On 4 Oct 99, at 14:38, Lars Lindley wrote:

> > for the most part.  However, for about 2000 to 3000 iterations,
> > it will increase.  Sometimes it only goes to .214 or .256, but
> > I've seen it as high as .544.  What's going on?  It must be
> 
> It might be some scheduled service working.
> How often is it happening or was it a one-time observation?

If you're running Win 98, look at the built-in scheduler. (You 
_might_ see its tiny icon in the box at the RH end of the taskbar, in 
the same area usually occupied by the clock, but you might need to 
get at it through the applet in Control Panel). Maybe the scheduler 
is doing something like running a defragger, which can take a while.
Disable anything which _you_ haven't specifically put there for a 
purpose.

Another thing to watch out for - _all_ versions of Windows - if you 
have MS Office installed, it likes to install a useless doodah called 
"FindFast" & schedules it to run at ridiculously short intervals - 
this darned contraption does nothing except scour the system for 
Office documents, building extensive indices of them - get rid of it 
(Control Panel again). I believe some Corel applications like to pull 
a similar useless stunt; maybe others do, too. 

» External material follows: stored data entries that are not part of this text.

(* ===== verification/Ulib.v ===== *)
(** * The user library

    [src/homeworks/xv6-public/ulib.c] and [printf.c].  A C string is the
    list of its bytes without the final NUL; the words on the stack that
    printf() takes as its arguments are a function of their index, and
    [cstr] gives the string at an address. *)
From S2P Require Import Prelude.

(** ** ulib.c *)

(** The bytes before the first NUL of an array. *)
Fixpoint until_nul (s : list Z) : list Z :=
  match s with
  | [] => []
  | c :: s' => if c =? 0 then [] else c :: until_nul s'
  end.

(** strcpy(s, t) into an array: the bytes of [t], a NUL, the old rest. *)
Definition strcpy (s t : list Z) : list Z := t ++ [0] ++ drop (length t + 1) s.

Fixpoint strcmp (p q : list Z) : Z :=
  match p, q with
  | x :: p', y :: q' => if x =? y then strcmp p' q' else u8 x - u8 y
  | x :: _, [] => u8 x
  | [], y :: _ => - u8 y
  | [], [] => 0
  end.

Fixpoint strlen (s : list Z) : Z :=
  match s with
  | [] => 0
  | _ :: s' => 1 + strlen s'
  end.

(** memset() and memmove() on an array; memmove() copies upwards. *)
Definition memset (dst : list Z) (c : Z) (n : nat) : list Z := replicate n (u8 c) ++ drop n dst.
Fixpoint memmove_up (n : nat) (a : list Z) (dst src : nat) : list Z :=
  match n with
  | O => a
  | S n' => memmove_up n' (<[dst := nth src a 0]> a) (S dst) (S src)
  end.
(** memmove() inside one array. *)
Definition memmove (a : list Z) (dst src : nat) (n : Z) : list Z := memmove_up (Z.to_nat n) a dst src.

(** The string from the first [c] on. *)
Fixpoint strchr (s : list Z) (c : Z) : option (list Z) :=
  match s with
  | [] => None
  | x :: s' => if x =? c then Some s else strchr s' c
  end.

(** gets(buf, max): each read() takes one byte of the input; the bytes
    stored before the NUL and the rest of the input. *)
Fixpoint gets_loop (room : nat) (input : list Z) : list Z * list Z :=
  match room with
  | O => ([], input)
  | S room' =>
      match input with
      | [] => ([], [])
      | c :: input' =>
          if (c =? 10) || (c =? 13) then ([c], input')
          else let '(buf, rest) := gets_loop room' input' in (c :: buf, rest)
      end
  end.
Definition gets (max : Z) (input : list Z) : list Z * list Z := gets_loop (Z.to_nat (max - 1)) input.

(** [n = n*10 + *s++ - '0'] *)
Fixpoint atoi_loop (s : list Z) (n : Z) : Z :=
  match s with
  | c :: s' => if (48 <=? c) && (c <=? 57) then atoi_loop s' (s32 (n * 10 + c - 48)) else n
  | [] => n
  end.
Definition atoi (s : list Z) : Z := atoi_loop s 0.

(** stat(): the system calls are parameters. *)
Definition stat {S B} (open : list Z -> M S Z) (fstat : Z -> M S (Z * B)) (close : Z -> M S Z)
    (n : list Z) (st : B) : M S (Z * B) :=
  let! fd := open n in
  if fd <? 0 then ret (-1, st) else
  let! r := fstat fd in
  let! _ := close fd in
  ret r.

(** ** printf.c *)

Definition digits : list Z := str "0123456789ABCDEF".
Definition digit (d : Z) : Z := nth (Z.to_nat d) digits 0.

(** [do{ buf[i++] = digits[x % base]; }while((x /= base) != 0);] *)
Fixpoint print_digits (fuel : nat) (x base : Z) : list Z :=
  match fuel with
  | O => []
  | S fuel' => digit (x mod base) :: (if x / base =? 0 then [] else print_digits fuel' (x / base) base)
  end.

(** The bytes written for [xx] (an int); a 32-bit number has at most 32
    digits. *)
Definition printint (xx base : Z) (sgn : bool) : list Z :=
  let neg := sgn && (xx <? 0) in
  let x := if neg then u32 (- xx) else u32 xx in
  let buf := print_digits 32 x base ++ (if neg then [45] else []) in
  rev buf.

Inductive pstate : Type := Plain | Percent.

(** One byte of the format: what is written, the new state and argument. *)
Definition printf_step (cstr : Z -> list Z) (ap : nat -> Z) (c : Z) (state : pstate) (k : nat)
    : list Z * pstate * nat :=
  match state with
  | Plain => if c =? 37 then ([], Percent, k) else ([c], Plain, k)
  | Percent =>
      if c =? 100 then (printint (s32 (ap k)) 10 true, Plain, S k)
      else if (c =? 120) || (c =? 112) then (printint (s32 (ap k)) 16 false, Plain, S k)
      else if c =? 115 then
        let s := ap k in (if s =? 0 then str "(null)" else cstr s, Plain, S k)
      else if c =? 99 then ([u8 (ap k)], Plain, S k)
      else if c =? 37 then ([c], Plain, k)
      else
        (* Unknown % sequence.  Print it to draw attention. *)
        ([37; c], Plain, k)
  end.
Fixpoint printf_loop (cstr : Z -> list Z) (ap : nat -> Z) (fmt : list Z) (state : pstate) (k : nat) : list Z :=
  match fmt with
  | [] => []
  | c :: fmt' =>
      let '(out, state', k') := printf_step cstr ap c state k in
      out ++ printf_loop cstr ap fmt' state' k'
  end.
(** The bytes that printf(fd, fmt, ...) writes to [fd]. *)
Definition printf (cstr : Z -> list Z) (fmt : list Z) (ap : nat -> Z) : list Z :=
  printf_loop cstr ap fmt Plain 0.

(** ** Proofs *)

(** The value of the digits, most significant first. *)
Definition digits_value (base : Z) (l : list Z) : Z := fold_left (fun n d => n * base + d) l 0.
(** What a digit stands for. *)
Definition digit_value (c : Z) : Z := if c <=? 57 then c - 48 else c - 55.

Lemma digit_ok d : 0 <= d < 16 -> digit_value (digit d) = d /\ (d < 10 -> 48 <= digit d <= 57).
Proof.
  intros Hd.
  assert (Hall : forallb (fun k => let d := Z.of_nat k in
    (digit_value (digit d) =? d) && ((10 <=? d) || (48 <=? digit d) && (digit d <=? 57))) (seq 0 16) = true)
    by reflexivity.
  rewrite forallb_forall in Hall. specialize (Hall (Z.to_nat d) ltac:(apply in_seq; lia)).
  cbv beta zeta in Hall. rewrite Z2Nat.id in Hall by lia. lia.
Qed.

Lemma digits_value_app base l d : digits_value base (l ++ [d]) = digits_value base l * base + d.
Proof. unfold digits_value. rewrite fold_left_app. reflexivity. Qed.

(** print_digits() writes the number, least significant digit first. *)
Lemma print_digits_value base : 2 <= base <= 16 -> forall fuel x, 0 <= x < 2 ^ Z.of_nat fuel ->
  (0 < fuel)%nat -> digits_value base (map digit_value (rev (print_digits fuel x base))) = x.
Proof.
  intros Hb. induction fuel as [|fuel IH]; intros x Hx Hf; [lia|]. cbn [print_digits rev].
  rewrite map_app. cbn [map]. rewrite digits_value_app.
  pose proof (Z.mod_pos_bound x base ltac:(lia)) as Hm.
  rewrite (proj1 (digit_ok (x mod base) ltac:(lia))). pose proof (Z.div_mod x base ltac:(lia)) as Hdm.
  destruct (Z.eqb_spec (x / base) 0) as [E|E]; [cbn; lia|].
  assert (Hq : 0 <= x / base < 2 ^ Z.of_nat fuel).
  { split; [apply Z.div_pos; lia|]. apply Z.div_lt_upper_bound; [lia|].
    rewrite Nat2Z.inj_succ, Z.pow_succ_r in Hx by lia. nia. }
  destruct fuel as [|fuel']; [cbn in Hq; lia|]. rewrite IH by lia. lia.
Qed.
Lemma print_digits_chars fuel x : 0 <= x -> Forall (fun c => 48 <= c <= 57) (print_digits fuel x 10).
Proof.
  revert x. induction fuel as [|fuel IH]; intros x Hx; cbn [print_digits]; constructor.
  - pose proof (Z.mod_pos_bound x 10 ltac:(lia)). apply (digit_ok (x mod 10)); lia.
  - destruct (_ =? 0); [constructor | apply IH, Z.div_pos; lia].
Qed.
(** At most [k] digits below [base ^ k]. *)
Lemma print_digits_length base fuel : 2 <= base -> forall k x, 0 <= x < base ^ Z.of_nat k -> (0 < k)%nat ->
  (length (print_digits fuel x base) <= k)%nat.
Proof.
  intros Hb. induction fuel as [|fuel IH]; intros k x Hx Hk; cbn [print_digits length]; [lia|].
  destruct (Z.eqb_spec (x / base) 0) as [E|E]; cbn [length]; [lia|].
  destruct k as [|k]; [lia|]. rewrite Nat2Z.inj_succ, Z.pow_succ_r in Hx by lia.
  assert (Hq : 0 <= x / base < base ^ Z.of_nat k).
  { split; [apply Z.div_pos; lia | apply Z.div_lt_upper_bound; lia]. }
  destruct k as [|k]; [cbn in Hq; lia|]. specialize (IH (S k) (x / base) Hq ltac:(lia)). lia.
Qed.

(** atoi() of decimal digits. *)
Lemma atoi_loop_digits l : Forall (fun c => 48 <= c <= 57) l -> forall n, 0 <= n ->
  fold_left (fun n d => n * 10 + d) (map digit_value l) n < 2 ^ 31 ->
  atoi_loop l n = fold_left (fun n d => n * 10 + d) (map digit_value l) n.
Proof.
  induction 1 as [|c l Hc Hl IH]; intros n Hn Hmax; [reflexivity|]. cbn [atoi_loop map fold_left] in *.
  rewrite (proj2 (Z.leb_le 48 c)), (proj2 (Z.leb_le c 57)) by lia. cbn [andb].
  assert (Ev : digit_value c = c - 48) by (unfold digit_value; rewrite (proj2 (Z.leb_le c 57)) by lia; reflexivity).
  rewrite Ev in *.
  assert (Hmono : forall l n, Forall (fun c => 48 <= c <= 57) l -> 0 <= n ->
    n <= fold_left (fun n d => n * 10 + d) (map digit_value l) n).
  { clear. intros l. induction l as [|c l IH]; intros n Hl Hn; cbn; [lia|]. apply Forall_cons in Hl as [Hc Hl].
    assert (digit_value c = c - 48) as -> by (unfold digit_value; rewrite (proj2 (Z.leb_le c 57)) by lia; reflexivity).
    specialize (IH (n * 10 + (c - 48)) Hl ltac:(lia)). lia. }
  pose proof (Hmono l (n * 10 + (c - 48)) Hl ltac:(lia)).
  unfold s32. rewrite Z.mod_small by lia. replace (n * 10 + c - 48 + 2 ^ 31 - 2 ^ 31) with (n * 10 + (c - 48)) by lia.
  apply IH; lia.
Qed.

(** What printf() prints for %d reads back: the digits after the sign are
    the decimal digits of the number, also for the smallest int, atoi()
    gives back a number that is not negative, and the text fits the 16 bytes
    of the buffer. *)
Theorem printint_roundtrip (xx : Z) (Hxx : - 2 ^ 31 <= xx < 2 ^ 31) :
  let out := printint xx 10 true in
  (length out <= 11)%nat /\
  (if xx <? 0 then exists l, out = 45 :: l /\ Forall (fun c => 48 <= c <= 57) l /\
     digits_value 10 (map digit_value l) = - xx
   else atoi out = xx).
Proof.
  cbv zeta. unfold printint. cbn [andb]. destruct (Z.ltb_spec xx 0) as [Hneg|Hpos].
  - unfold u32. rewrite Z.mod_small by lia. rewrite rev_app_distr, length_app, !length_rev. cbn [rev app length].
    split.
    + pose proof (print_digits_length 10 32 ltac:(lia) 10 (- xx) ltac:(change (10 ^ Z.of_nat 10) with 10000000000; lia) ltac:(lia)). lia.
    + eexists. split; [reflexivity|]. split; [|apply print_digits_value; change (2 ^ Z.of_nat 32) with (2 ^ 32); lia].
      apply Forall_rev, print_digits_chars. lia.
  - unfold u32. rewrite Z.mod_small by lia. rewrite app_nil_r. split.
    + rewrite length_rev. pose proof (print_digits_length 10 32 ltac:(lia) 10 xx ltac:(change (10 ^ Z.of_nat 10) with 10000000000; lia) ltac:(lia)). lia.
    + pose proof (print_digits_value 10 ltac:(lia) 32 xx ltac:(change (2 ^ Z.of_nat 32) with (2 ^ 32); lia) ltac:(lia)) as Hv. unfold digits_value in Hv.
      unfold atoi. rewrite atoi_loop_digits; [exact Hv | apply Forall_rev, print_digits_chars; lia | lia | lia].
Qed.

Example printint_roundtrip_witness : exists l, printint (- 2 ^ 31) 10 true = 45 :: l /\
  digits_value 10 (map digit_value l) = 2 ^ 31.
Proof.
  destruct (printint_roundtrip (- 2 ^ 31) ltac:(lia)) as [_ (l & E & _ & Ev)].
  exists l. split; [exact E | exact Ev].
Defined.

Example printf_example : printf (fun _ => str "abc") (str "%d %x %s%c%%") (fun k => nth k [42; 255; 7; 33] 0) = str "42 FF abc!%".
Proof. reflexivity. Qed.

MS FindFast can be disabled using its applet in the Control Panel. If 
you ever need the indices, build them manually, but only when you 
need them 8-)

Another thing - if you're running old DOS applications in a "DOS 
box", remember that many of them continuously poll the keyboard for 
input when "idle" rather than returning control to the task 
scheduler. One application doing this can stall (or at least slow 
down dramatically) Prime95, which deliberately runs at low priority. 
Printing can have a similar effect, parallel printer ports require 
very frequent CPU intervention (at medium to high priority), this 
keeps the task scheduler very active & reduces the opportunites that 
a "soak" program like Prime95 has of getting CPU cycles.

Also look at your power saving settings. If you have configured your 
system to "snooze when idle" then maybe the CPU is going to a low-
power, low-speed mode if you don't keep tweaking something (keyboard, 
mouse or possibly hard disk activity). You probably don't want the 
CPU to be "snoozing" whilst Prime95 is running! Try disabling all the 
power saving options except screen blanking, which is harmless - in 
fact, it's wise (from several points of view) to have your monitor in 
standby mode, or physically switched off, except when you actually 
need to look at it.

If you have a permanent network connection - especially one using an 
ancient network interface card - then the system may also be slowed 
down by traffic on the network - especially broadcast storms. Or, 
just possibly, someone else is tapping CPU cycles from you using an 
RPC type protocol. If you can't trace any other cause, try 
disconnecting the network cable from the NIC and see if the problem 
"goes away". If it does, then you may be in for an interesting 
session with a protocol analyser (aka "packet grabber").